わたしは映画館にも年に1,2回しか行かないし、そんなに見る方ではないです。そんななかでも、円盤を持っていたり複数回見に行った数少ない作品を2つピックアップしました。

ジーザス・クライスト・スーパースター

イエス・キリストの最後の7日間を描いたロックオペラです。映画じゃない!って言われそうだけど一応映画化もされているので許してください。

JCSはもう曲がオシャレでかっこよすぎる。

『This Jesus Must Die』からの『Hosanna』の流れと、『Superstar』で死んでるくせに生きている頃よりイキイキして歌っているユダがちょっとクレイジーですき。シンプルに曲としても楽しい。
Spotifyで全部聴けるので曲だけでも聴いてください。

ユダのジーザスへの重すぎる想いが、推しが好きすぎたせいでアンチになり果てたおたくみたいで大好きなんです。太宰の『駆け込み訴え』と併せて好きすぎて、このおかげでわたしはキリスト教(というか聖書の物語)がさらに好きになってしまった。わたしは駆け込み訴えやJCS的な解釈が好きなんですが、ユダって実際のところなんでジーザスを裏切ったんでしょうね。
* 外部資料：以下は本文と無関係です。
Lemma decode_units_sextets (l : list N) :
  Forall (fun c => c <= 255) l -> decode_units (sextets l) = l.
Proof.
  induction l as [|a|a b|a b c l IH] using list_ind3; intros H; cbn [sextets].
  - reflexivity.
  - inversion_clear H. cbn [decode_units]. f_equal. euclid.
  - inversion_clear H as [|? ? Ha H']. inversion_clear H' as [|? ? Hb _].
    cbn [decode_units]. f_equal; [|f_equal]; euclid.
  - inversion_clear H as [|? ? Ha H']. inversion_clear H' as [|? ? Hb H''].
    inversion_clear H'' as [|? ? Hc Hl].
    cbn [decode_units]. rewrite IH by assumption.
    f_equal; [|f_equal; [|f_equal]]; euclid.
Qed.

Lemma sextets_length (l : list N) :
  ((length (sextets l) + padding l) mod 4 = 0
   /\ length (sextets l) mod 4 <> 1 /\ padding l <= 2)%nat.
Proof.
  induction l as [|a|a b|a b c l IH] using list_ind3;
    try (cbn; repeat split; lia).
  rewrite padding_step. cbn [sextets length].
  destruct IH as (IH1 & IH2 & IH3).
  replace (S (S (S (S (length (sextets l))))))
    with (length (sextets l) + 1 * 4)%nat by lia.
  replace (length (sextets l) + 1 * 4 + padding l)%nat
    with (length (sextets l) + padding l + 1 * 4)%nat by lia.
  rewrite !Nat.Div0.mod_add. auto.
Qed.

(** A fact about all six-bit values, checked on each of them. *)
Lemma all_sextets (P : N -> bool) :
  forallb P (map N.of_nat (seq 0 64)) = true -> forall i, i < 64 -> P i = true.
Proof.
  intros H i Hi. rewrite forallb_forall in H. apply H.
  apply in_map_iff. exists (N.to_nat i). split; [lia|].
  apply in_seq. lia.
Qed.

Lemma index_of_char_of (i : N) : i < 64 -> index_of (char_of i) = Some i.
Proof.
  intros Hi.
  pose proof (all_sextets
    (fun i => bool_decide (index_of (char_of i) = Some i)) eq_refl i Hi) as H.
  apply bool_decide_eq_true in H. exact H.
Qed.

Lemma char_of_plain (i : N) :
  i < 64 -> is_ascii_whitespace (char_of i) = false /\ char_of i <> pad.
Proof.
  intros Hi.
  pose proof (all_sextets
    (fun i => negb (is_ascii_whitespace (char_of i)) && negb (char_of i =? pad))
    eq_refl i Hi) as H.
  apply andb_true_iff in H. destruct H as [H1 H2].
  apply negb_true_iff in H1, H2. apply N.eqb_neq in H2. auto.
Qed.

Lemma encode_units_plain (sx : list N) (k : nat) :
  Forall (fun i => i < 64) sx ->
  List.filter (fun c => negb (is_ascii_whitespace c)) (map char_of sx ++ replicate k pad)
  = map char_of sx ++ replicate k pad.
Proof.
  intros H. apply forallb_filter_id, forallb_forall. intros c Hc.
  apply in_app_or in Hc. destruct Hc as [Hc|Hc].
  - apply in_map_iff in Hc. destruct Hc as (i & <- & Hi).
    rewrite Forall_forall in H. apply list_elem_of_In, H, char_of_plain in Hi.
    destruct Hi as [-> _]. reflexivity.
  - apply list_elem_of_In, elem_of_replicate in Hc. destruct Hc as [-> _]. reflexivity.
Qed.
(** Joining the pieces of a split gives the string back. *)
Lemma Join_Split (s sep : string) : sep <> "" -> Join (Split s sep) sep = s.
Proof. intros H; unfold Split; rewrite split_aux_join by (done || lia); done. Qed.

(** ** Lemmas: decimal numbers *)

Lemma digit_of_spec d : 0 <= d < 10 ->
  is_digit (digit_of d) = true /\ ch_code (digit_of d) = 48 + d.
Proof.
  intros Hd.
  assert (Hc : ch_code (digit_of d) = 48 + d).
  { unfold ch_code, digit_of. rewrite nat_ascii_embedding by lia. lia. }
  split; [|exact Hc]. unfold is_digit. rewrite Hc.
  apply andb_true_iff; split; apply Z.leb_le; lia.
Qed.

Lemma dec_go_digits fuel n acc : 0 <= n ->
  str_forallb is_digit acc = true -> str_forallb is_digit (dec_go fuel n acc) = true.
Proof.
  revert n acc; induction fuel as [|f IH]; intros n acc Hn Hacc; cbn [dec_go]; [done|].
  assert (Hd : 0 <= n mod 10 < 10) by (apply Z.mod_pos_bound; lia).
  assert (H' : str_forallb is_digit (String (digit_of (n mod 10)) acc) = true).
  { cbn; by rewrite (proj1 (digit_of_spec _ Hd)). }
  destruct (n <? 10); [exact H' | apply IH; [apply Z.div_pos; lia | exact H']].
Qed.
あとただのキリスト教映画ではなくて、現代社会への風刺や皮肉が込められているところも好き。

真夜中乙女戦争

とにかくきれいなんですよ。映像も出てる人も。

最後のシーンなんて綺麗すぎて、わたしの頭の中にはずっと「破壊思想。破壊とは、あわれで、哀れで悲しくて、そうして美しいものだ」と太宰治の一説がぐるぐるしていた。好きな映画の話をしているはずなのに二回も出てくる太宰ってなんなんでしょうか。

ところで、れんくんってなんであんなに儚くてきれいでかわいくて美しいんですか。中学生の時からかわいいし儚さはあったけど、それはそのままにどんどん美しくかっこよくなっててすごい。友達と映画館の帰りに「本当にかっこよく大正解の成長したよね……」としみじみしました。あの美しさをみんな見てほしいし全宇宙が見るべきもの。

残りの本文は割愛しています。